Data extracted from a collection:
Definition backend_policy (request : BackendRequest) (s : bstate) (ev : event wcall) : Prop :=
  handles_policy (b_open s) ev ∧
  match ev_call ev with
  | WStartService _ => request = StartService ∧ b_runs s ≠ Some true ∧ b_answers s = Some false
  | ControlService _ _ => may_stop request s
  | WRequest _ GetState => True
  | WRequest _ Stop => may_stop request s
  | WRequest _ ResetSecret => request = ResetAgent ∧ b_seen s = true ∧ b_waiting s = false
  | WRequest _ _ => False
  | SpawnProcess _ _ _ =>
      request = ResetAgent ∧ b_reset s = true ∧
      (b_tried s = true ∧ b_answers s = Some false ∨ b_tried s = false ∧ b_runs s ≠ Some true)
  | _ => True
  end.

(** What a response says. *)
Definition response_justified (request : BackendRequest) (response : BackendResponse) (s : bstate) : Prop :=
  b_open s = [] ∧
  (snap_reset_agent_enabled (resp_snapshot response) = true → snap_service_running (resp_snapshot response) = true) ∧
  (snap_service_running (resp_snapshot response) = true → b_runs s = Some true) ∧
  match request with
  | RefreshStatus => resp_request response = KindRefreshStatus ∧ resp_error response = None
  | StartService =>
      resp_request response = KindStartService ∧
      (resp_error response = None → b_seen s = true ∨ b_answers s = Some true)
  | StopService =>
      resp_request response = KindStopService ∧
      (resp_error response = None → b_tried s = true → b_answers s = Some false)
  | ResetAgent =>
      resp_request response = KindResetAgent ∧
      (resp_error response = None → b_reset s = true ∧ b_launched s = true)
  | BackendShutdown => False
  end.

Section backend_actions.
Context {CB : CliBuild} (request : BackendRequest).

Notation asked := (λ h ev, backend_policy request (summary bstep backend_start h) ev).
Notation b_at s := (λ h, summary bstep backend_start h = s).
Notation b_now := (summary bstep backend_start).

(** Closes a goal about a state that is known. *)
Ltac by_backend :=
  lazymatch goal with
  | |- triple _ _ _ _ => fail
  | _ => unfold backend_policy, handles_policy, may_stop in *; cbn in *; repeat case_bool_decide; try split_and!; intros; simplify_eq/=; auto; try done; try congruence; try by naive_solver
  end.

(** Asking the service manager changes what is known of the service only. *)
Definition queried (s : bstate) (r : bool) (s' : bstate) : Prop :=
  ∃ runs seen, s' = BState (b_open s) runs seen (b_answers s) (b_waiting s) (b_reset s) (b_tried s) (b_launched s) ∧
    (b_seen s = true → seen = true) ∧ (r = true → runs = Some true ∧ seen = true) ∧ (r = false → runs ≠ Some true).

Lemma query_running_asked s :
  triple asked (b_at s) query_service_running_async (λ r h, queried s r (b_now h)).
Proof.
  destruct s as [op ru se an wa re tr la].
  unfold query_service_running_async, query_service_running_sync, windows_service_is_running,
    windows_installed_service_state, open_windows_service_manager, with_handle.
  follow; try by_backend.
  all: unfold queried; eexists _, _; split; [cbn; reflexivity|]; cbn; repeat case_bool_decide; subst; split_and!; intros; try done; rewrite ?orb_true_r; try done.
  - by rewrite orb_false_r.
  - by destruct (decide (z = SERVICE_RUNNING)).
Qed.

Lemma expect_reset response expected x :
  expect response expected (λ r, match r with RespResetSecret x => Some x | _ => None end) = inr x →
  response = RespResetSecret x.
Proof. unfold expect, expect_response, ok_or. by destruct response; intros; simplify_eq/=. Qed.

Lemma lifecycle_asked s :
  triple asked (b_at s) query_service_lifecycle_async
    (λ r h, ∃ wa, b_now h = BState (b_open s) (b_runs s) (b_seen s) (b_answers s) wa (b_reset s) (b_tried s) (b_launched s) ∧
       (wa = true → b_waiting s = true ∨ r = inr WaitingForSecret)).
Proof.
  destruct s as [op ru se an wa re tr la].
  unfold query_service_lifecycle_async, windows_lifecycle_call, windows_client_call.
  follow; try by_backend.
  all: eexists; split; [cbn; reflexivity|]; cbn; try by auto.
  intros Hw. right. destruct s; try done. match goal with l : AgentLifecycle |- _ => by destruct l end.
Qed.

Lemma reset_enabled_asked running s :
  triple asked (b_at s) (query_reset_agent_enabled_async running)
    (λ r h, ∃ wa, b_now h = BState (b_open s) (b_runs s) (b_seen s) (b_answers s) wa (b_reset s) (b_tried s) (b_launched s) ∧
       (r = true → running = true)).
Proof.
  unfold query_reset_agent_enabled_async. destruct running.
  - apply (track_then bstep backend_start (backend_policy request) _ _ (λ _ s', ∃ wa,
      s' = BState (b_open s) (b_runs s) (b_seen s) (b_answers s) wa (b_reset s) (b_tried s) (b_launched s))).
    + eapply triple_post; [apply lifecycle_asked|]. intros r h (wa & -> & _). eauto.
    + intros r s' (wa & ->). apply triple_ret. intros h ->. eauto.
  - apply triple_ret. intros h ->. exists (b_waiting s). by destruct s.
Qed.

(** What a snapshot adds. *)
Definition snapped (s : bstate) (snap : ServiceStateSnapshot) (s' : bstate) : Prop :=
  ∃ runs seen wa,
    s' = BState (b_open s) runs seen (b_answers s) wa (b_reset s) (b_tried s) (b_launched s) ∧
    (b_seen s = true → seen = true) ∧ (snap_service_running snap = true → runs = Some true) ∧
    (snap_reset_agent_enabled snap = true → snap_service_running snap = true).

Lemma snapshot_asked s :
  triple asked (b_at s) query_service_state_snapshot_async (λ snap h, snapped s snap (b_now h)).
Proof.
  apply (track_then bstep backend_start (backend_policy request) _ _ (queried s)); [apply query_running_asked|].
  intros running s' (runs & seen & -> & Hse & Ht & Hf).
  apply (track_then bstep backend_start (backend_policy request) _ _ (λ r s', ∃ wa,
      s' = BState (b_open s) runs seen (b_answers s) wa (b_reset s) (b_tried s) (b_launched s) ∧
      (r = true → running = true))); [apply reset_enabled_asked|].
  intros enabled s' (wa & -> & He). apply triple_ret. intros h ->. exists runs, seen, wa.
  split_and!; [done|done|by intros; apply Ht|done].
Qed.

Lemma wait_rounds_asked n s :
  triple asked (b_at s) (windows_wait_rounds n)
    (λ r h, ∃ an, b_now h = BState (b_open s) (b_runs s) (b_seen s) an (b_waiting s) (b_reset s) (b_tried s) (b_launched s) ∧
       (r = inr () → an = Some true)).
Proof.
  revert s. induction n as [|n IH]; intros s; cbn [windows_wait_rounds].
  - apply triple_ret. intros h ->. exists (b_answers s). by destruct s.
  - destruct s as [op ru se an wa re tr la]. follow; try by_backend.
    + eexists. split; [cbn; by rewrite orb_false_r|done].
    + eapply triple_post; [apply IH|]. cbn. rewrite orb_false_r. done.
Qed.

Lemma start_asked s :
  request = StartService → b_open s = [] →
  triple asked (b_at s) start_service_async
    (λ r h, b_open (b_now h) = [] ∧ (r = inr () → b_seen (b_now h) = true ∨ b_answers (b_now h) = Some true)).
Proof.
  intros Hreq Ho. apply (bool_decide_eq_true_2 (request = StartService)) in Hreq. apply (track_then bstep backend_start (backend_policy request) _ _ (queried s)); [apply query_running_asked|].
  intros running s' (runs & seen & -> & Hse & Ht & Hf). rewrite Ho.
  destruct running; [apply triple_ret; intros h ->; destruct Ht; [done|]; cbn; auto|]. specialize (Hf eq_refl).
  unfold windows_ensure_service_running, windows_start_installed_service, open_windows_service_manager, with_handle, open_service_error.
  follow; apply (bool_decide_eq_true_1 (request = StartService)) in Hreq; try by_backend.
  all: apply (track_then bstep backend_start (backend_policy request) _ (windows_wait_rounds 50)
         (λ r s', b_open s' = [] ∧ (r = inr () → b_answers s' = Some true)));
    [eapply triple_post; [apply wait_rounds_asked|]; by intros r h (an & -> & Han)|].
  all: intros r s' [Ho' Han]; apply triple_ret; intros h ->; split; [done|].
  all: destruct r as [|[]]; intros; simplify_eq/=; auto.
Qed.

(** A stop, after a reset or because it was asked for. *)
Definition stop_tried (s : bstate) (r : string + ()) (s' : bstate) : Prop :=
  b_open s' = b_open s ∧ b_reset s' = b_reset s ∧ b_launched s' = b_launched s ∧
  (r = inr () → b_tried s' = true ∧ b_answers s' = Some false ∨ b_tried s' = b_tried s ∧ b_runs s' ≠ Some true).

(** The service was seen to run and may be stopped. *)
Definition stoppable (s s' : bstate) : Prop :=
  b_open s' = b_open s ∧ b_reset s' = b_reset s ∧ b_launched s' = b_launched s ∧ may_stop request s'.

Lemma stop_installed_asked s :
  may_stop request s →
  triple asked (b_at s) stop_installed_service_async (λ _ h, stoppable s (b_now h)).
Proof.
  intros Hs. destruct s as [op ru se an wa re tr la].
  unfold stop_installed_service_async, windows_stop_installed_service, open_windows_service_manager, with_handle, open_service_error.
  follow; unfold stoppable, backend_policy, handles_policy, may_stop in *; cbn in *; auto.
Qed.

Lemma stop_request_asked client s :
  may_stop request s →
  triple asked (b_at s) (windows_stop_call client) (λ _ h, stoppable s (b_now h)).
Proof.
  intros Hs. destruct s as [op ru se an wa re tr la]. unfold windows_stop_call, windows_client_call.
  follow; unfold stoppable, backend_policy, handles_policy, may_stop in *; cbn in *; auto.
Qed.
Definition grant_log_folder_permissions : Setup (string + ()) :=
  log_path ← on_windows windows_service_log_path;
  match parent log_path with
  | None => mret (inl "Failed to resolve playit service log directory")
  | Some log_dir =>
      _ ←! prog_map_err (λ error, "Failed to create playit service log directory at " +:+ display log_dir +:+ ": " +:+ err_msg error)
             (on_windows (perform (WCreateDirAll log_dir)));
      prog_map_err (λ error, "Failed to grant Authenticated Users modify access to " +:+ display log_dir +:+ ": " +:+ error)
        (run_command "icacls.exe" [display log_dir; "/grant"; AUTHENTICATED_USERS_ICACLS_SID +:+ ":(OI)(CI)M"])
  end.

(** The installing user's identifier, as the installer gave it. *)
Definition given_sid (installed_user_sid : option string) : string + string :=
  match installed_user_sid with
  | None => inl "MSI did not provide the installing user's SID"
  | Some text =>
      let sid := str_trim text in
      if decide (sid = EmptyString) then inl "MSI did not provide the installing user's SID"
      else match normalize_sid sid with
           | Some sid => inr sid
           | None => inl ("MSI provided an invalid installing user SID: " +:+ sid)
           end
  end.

==

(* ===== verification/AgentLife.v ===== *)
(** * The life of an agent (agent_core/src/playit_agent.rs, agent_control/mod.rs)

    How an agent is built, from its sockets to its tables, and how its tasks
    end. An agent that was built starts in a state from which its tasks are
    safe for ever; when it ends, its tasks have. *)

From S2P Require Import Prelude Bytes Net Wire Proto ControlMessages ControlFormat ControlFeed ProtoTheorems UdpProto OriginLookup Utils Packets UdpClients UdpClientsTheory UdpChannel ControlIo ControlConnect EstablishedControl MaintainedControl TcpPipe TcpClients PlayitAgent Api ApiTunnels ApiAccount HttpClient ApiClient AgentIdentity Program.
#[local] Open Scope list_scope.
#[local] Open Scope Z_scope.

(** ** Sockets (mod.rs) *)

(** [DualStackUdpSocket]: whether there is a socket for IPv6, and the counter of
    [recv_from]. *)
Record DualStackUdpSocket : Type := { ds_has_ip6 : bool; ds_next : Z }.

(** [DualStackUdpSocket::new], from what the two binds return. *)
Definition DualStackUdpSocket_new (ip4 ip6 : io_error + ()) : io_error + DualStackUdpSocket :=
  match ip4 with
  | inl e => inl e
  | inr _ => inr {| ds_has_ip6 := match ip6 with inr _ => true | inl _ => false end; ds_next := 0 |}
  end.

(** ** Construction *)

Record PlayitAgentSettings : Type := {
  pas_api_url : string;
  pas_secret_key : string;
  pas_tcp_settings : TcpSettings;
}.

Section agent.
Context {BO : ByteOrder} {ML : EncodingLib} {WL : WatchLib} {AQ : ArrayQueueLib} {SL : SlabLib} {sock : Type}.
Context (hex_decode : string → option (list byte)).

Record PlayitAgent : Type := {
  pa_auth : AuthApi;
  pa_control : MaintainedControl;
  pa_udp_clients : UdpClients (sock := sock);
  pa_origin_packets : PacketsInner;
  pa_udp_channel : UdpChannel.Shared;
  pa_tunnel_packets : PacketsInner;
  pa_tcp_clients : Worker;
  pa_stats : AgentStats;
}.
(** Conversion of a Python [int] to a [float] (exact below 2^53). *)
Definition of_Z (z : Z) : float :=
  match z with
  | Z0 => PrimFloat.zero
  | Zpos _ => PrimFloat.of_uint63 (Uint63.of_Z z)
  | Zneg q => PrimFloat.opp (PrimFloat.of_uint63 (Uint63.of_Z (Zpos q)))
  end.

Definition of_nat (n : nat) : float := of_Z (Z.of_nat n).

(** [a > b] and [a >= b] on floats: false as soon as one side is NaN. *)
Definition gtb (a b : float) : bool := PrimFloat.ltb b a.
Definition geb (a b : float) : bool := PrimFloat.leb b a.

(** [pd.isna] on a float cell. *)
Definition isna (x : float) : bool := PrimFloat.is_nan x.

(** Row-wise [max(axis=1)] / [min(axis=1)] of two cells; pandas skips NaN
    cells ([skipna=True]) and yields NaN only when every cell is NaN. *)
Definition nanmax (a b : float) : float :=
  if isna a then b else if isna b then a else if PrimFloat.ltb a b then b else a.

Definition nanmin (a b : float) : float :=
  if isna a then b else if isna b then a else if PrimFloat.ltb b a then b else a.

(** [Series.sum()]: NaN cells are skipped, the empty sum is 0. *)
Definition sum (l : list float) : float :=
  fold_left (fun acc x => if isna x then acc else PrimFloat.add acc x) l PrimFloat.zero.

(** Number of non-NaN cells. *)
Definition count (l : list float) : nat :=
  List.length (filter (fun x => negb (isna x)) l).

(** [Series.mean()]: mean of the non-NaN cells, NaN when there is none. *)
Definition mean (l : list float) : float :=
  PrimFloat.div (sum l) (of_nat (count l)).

==

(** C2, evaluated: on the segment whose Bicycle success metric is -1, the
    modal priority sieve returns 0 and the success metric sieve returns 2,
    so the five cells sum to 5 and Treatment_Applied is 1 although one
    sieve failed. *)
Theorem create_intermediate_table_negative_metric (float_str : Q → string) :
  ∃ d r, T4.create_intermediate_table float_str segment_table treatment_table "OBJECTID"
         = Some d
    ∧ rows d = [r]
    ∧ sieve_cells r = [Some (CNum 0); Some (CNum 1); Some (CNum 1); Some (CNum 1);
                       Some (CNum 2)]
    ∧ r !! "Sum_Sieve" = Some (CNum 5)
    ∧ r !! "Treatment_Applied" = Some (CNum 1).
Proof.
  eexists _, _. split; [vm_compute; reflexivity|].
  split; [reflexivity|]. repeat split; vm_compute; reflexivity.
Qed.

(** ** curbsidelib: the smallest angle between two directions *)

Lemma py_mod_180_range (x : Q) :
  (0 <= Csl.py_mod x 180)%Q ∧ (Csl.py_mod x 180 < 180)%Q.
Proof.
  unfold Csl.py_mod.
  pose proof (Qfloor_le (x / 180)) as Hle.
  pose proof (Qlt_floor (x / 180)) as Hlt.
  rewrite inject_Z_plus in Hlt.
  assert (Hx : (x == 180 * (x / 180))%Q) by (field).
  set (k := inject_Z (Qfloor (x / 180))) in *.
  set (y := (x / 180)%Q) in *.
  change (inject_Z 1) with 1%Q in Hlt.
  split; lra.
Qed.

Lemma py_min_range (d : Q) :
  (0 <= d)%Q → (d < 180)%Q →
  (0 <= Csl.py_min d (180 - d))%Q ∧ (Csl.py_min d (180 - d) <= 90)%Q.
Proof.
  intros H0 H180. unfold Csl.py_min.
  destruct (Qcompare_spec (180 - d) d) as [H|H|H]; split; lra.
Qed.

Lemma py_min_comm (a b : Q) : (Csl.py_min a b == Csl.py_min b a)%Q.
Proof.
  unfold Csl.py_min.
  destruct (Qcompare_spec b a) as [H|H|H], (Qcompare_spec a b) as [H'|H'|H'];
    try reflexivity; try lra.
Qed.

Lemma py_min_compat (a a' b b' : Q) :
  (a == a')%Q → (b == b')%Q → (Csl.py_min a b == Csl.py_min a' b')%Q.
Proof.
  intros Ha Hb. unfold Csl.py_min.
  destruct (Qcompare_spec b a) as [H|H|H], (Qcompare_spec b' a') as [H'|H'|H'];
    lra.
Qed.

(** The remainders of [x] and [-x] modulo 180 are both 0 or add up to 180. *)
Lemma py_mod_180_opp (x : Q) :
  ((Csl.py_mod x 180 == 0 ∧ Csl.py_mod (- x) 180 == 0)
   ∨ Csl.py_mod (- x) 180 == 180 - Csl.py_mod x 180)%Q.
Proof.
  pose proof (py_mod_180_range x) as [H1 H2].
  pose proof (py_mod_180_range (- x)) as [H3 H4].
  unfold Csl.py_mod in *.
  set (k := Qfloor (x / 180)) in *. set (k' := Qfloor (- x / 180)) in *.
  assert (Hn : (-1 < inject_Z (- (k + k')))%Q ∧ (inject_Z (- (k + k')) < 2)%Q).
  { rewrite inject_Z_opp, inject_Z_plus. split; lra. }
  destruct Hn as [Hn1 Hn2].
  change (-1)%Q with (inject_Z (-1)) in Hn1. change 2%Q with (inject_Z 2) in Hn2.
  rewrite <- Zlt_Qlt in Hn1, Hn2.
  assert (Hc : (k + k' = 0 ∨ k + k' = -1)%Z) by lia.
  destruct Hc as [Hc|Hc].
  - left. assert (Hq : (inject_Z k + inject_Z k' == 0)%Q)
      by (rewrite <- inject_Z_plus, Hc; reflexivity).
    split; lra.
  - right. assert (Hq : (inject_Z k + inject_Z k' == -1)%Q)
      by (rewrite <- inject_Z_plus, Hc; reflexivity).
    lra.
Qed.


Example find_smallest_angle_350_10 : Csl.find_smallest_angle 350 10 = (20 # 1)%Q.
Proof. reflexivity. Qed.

PROBLEM REQUIREMENTS: Copy, exactly and only, the lines above that begin with the one containing "Definition backend_policy (request" and finish with the one containing "Some true ∧ b_answers s = Some false".

RESULT FOR THIS EXERCISE:
Definition backend_policy (request : BackendRequest) (s : bstate) (ev : event wcall) : Prop :=
  handles_policy (b_open s) ev ∧
  match ev_call ev with
  | WStartService _ => request = StartService ∧ b_runs s ≠ Some true ∧ b_answers s = Some false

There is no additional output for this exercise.